Since I have the stock radio, I get the official OTA notifications...just can't apply them because my kernel is updated.

I R3l3as3d back to "stock" then received and saved the official OTA 5.5.893, but can't apply it because of my updated kernel, so I figured I should check out cheesecake to see what's new....and there 5.5.999 was.

Let me know what you guys think...
Sent from my DROID BIONIC using Tapatalk


----------



## Bobster22388 (Oct 8, 2011)

EDIT: nvm I got the radio and kernel mixed up in my head when I was typing as to which was downgrade-able.


----------



## TheNeighbor (Nov 4, 2011)

Bobster22388 said:


> You can actually downgrade your kernel. I read it a couple of weeks ago, but it didn't help me since my radio is updated. I'll see if I can find it and post it here for you.
> 
> EDIT: Here you go, not sure if you were interested, but I'm sure other people could possibly use it. http://rootzwiki.com/topic/10219-ota-58894-located-on-m-server/page__view__findpost__p__252074


This doesn't say anything about downgrading the kernel. It does mention downgrading the radio.


----------



## rduckwor (Nov 23, 2011)

Could be moto "fix it" ota or it could be crap. Healthy scepticism is a healthy approach.

RMD


----------



## TheNeighbor (Nov 4, 2011)

bendrum30 said:


> It's a cheesecake. I believe it is in the 2nd QA server. I did save the update to my sd...if there is a brave soul who wants to try it out, let me know and I'll post it.
> 
> Since I have the stock radio, I get the official OTA notifications...just can't apply them because my kernel is updated.
> 
> ...


Post it plz I will give it a shot

Edit: http://forum.xda-developers.com/showthread.php?p=19762424. 999 does not take you back to stock


----------



## rockstar323 (Sep 24, 2011)

I read on XDA that 5.5.999 was to get you back to 5.5.886 on the chance the OTA borked, according to a user who talked to a Moto Tech about it. I know there were people trying to use it to go from 5.7.893 to 5.5.886 and it wouldn't work. So it "*should"* either take you back to stock or it will fail to install.


----------



## bendrum30 (Oct 12, 2011)

It is a 29.45 MB file...so probably just a patch for something...Learned my lesson about flashing random stuff....

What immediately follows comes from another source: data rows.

Lemma persistEffect_writes_when_accepted_witness :
  localStorage
    (snd (App.persistEffect []
            (Sample.world_of {[ "generatedImages" := "[{}]" ]})))
  = <["generatedImages" := JSON.stringify []]>
      (localStorage (Sample.world_of {[ "generatedImages" := "[{}]" ]})) /\
  snd (App.persistEffect [] Sample.world_with_key) = Sample.world_with_key.
Proof.
  pose proof (persistEffect_writes_when_accepted []
                (Sample.world_of {[ "generatedImages" := "[{}]" ]}))
    as (_ & Hwrite & _).
  pose proof (persistEffect_writes_when_accepted []
                Sample.world_with_key) as (_ & _ & _ & Hskip & _).
  split.
  - apply Hwrite.
    + right. exists "[{}]". split; [vm_compute; reflexivity|discriminate].
    + vm_compute. reflexivity.
  - apply Hskip; [reflexivity|]. left. vm_compute. reflexivity.
Defined.

(** Why [storage_reflects] is the right reading of agreement: from a storage
    that reflects a gallery, [hydrateEffect] brings back that gallery, as
    long as [JSON.parse] inverts [JSON.stringify] on it. *)
Lemma hydrateEffect_reads_reflected_gallery (env : Env) (s : App.State)
  (w : World) (images : list GeneratedImage) :
  storage_reflects (localStorage w) images ->
  JSON_parse env (JSON.stringify images) = Some images ->
  App.generatedImages s = [] ->
  exists s',
    App.hydrateEffect env s w = (Normal s', w) /\
    App.generatedImages s' = images.
Proof.
  intros [Hstored|[-> Hnone]] Hparse Hempty;
    unfold App.hydrateEffect, bind, getItem, ret.
  - rewrite Hstored.
    assert (Ht : truthy (JSON.stringify images) = true) by reflexivity.
    rewrite Ht, Hparse. eexists. split; reflexivity.
  - destruct (localStorage w !! "generatedImages") as [raw|].
    + simpl in Hnone. rewrite Hnone. exists s. split; [reflexivity|exact Hempty].
    + exists s. split; [reflexivity|exact Hempty].
Qed.
(** X10. Copying after a generation that displayed a password puts
    exactly the displayed password on the clipboard and opens the
    information dialog; the displayed password is never empty, so the
    copy is never skipped.  With an empty display, as before any
    password was shown, [_copy_password] does nothing: the clipboard
    keeps its text and no dialog opens. *)
Theorem copy_after_generate_copies_the_password
  (fuel : nat) (a : app) (s : rng) (a' : app) (s' : rng) :
  some_class_checked a = true ->
  _generate_password fuel a s = (Ok a', s') ->
  password_display a' <> []
  /\ clipboard (_copy_password a') = password_display a'
  /\ password_display (_copy_password a') = password_display a'
  /\ dialogs (_copy_password a') = dialogs a ++ [Information]
  /\ (forall b, password_display b = [] -> _copy_password b = b).
Proof.
  intros Hany Hrun. apply handler_ok_inv in Hrun.
  destruct Hrun as [(Hnone & _)|(_ & pw & Hgen & ->)]; [congruence|].
  apply generate_ok_inv in Hgen. destruct Hgen as (_ & Hacc & _).
  apply accepted_password_nonempty in Hacc; [|exact Hany].
  destruct pw as [|c rest]; [congruence|].
  repeat split.
  - discriminate.
  - intros b Hb. unfold _copy_password. now rewrite Hb.
Qed.

Lemma copy_after_generate_copies_the_password_witness :
  _generate_password 0
    (mkApp 4 false false true false [] []
       (of_literal "on the clipboard") [])
    (replay [1; 2; 3; 4])
  = (Ok (mkApp 4 false false true false [] (of_literal "1234")
           (of_literal "on the clipboard") []),
     skip 4 (replay [1; 2; 3; 4]))
  /\ clipboard
       (_copy_password
          (mkApp 4 false false true false [] (of_literal "1234")
             (of_literal "on the clipboard") []))
     = of_literal "1234".
Proof.
  assert (Hrun : _generate_password 0
                   (mkApp 4 false false true false [] []
                      (of_literal "on the clipboard") [])
                   (replay [1; 2; 3; 4])
                 = (Ok (mkApp 4 false false true false [] (of_literal "1234")
                          (of_literal "on the clipboard") []),
                    skip 4 (replay [1; 2; 3; 4])))
    by reflexivity.
  split; [exact Hrun|].
  destruct (copy_after_generate_copies_the_password 0
              (mkApp 4 false false true false [] []
                 (of_literal "on the clipboard") [])
              _ _ _ eq_refl Hrun)
    as (_ & Hclip & _).
  exact Hclip.
Defined.

(** From a length of at least 4 the handler can display a password
    at once. *)
Lemma handler_can_return (a : app) :
  (4 <= length_spinbox a)%Z ->
  some_class_checked a = true ->
  exists s pw s',
    (forall fuel,
        _generate_password fuel a s = (Ok (display_setText a pw), s'))
    /\ Z.of_nat (length pw) = length_spinbox a
    /\ cursor s' = cursor s + length pw.
Proof.
  intros Hmin Hany.
  set (ul := use_lowercase a). set (uu := use_uppercase a).
  set (ud := use_digits a). set (us := use_special a).
  set (cs := custom_special_of a). set (len := length_spinbox a).
  assert (Hcount :
           (Z.of_nat (Nat.b2n ul + Nat.b2n uu + Nat.b2n ud + Nat.b2n us)
            <= len)%Z)
    by (destruct ul, uu, ud, us; simpl; lia).
  destruct (padded_spec len ul uu ud us cs Hany Hcount)
    as (Hn & Hpool & Hacc).
  exists (replay (draws_for (chars ul uu ud us cs) (padded len ul uu ud us cs))),
    (padded len ul uu ud us cs),
    (skip (length (padded len ul uu ud us cs))
       (replay (draws_for (chars ul uu ud us cs)
                  (padded len ul uu ud us cs)))).
  split; [|split].
  - intros fuel. rewrite handler_with_class by assumption.
    fold ul uu ud us cs len.
    rewrite generate_returns_spelled; try assumption.
    + reflexivity.
    + now apply any_flag_pool_nonempty.
    + unfold range_len. lia.
  - exact Hn.
  - apply cursor_skip.
Qed.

I'll post it when I get a chance. Also have the 5.5.893 OTA if anyone needs it.

Something I noticed is when on 5.5.886, with the "...#1" kernel, the data drops were unbearable. So, I safestrapped, leaving stock on the orig (non-safe) side and booted [K]IN3TX v1.0 which has the 5.8.894 system and I haven't had data drops at all....

Interesting...

Sent from my DROID BIONIC using Tapatalk


----------



## chucklehead (Jul 15, 2011)

I think I read somewhere the 999 was the VZW in-store build. Not sure what was different with it tho.


----------



## 54lzy (Nov 18, 2011)

What if the 999 file flashes the kernel and radio back to stock so after fastbooting to 886 you will have full stock (since the restore leaves whatever kernel/radio you have)/?


----------



## TheNeighbor (Nov 4, 2011)

54lzy said:


> What if the 999 file flashes the kernel and radio back to stock so after fastbooting to 886 you will have full stock (since the restore leaves whatever kernel/radio you have)/?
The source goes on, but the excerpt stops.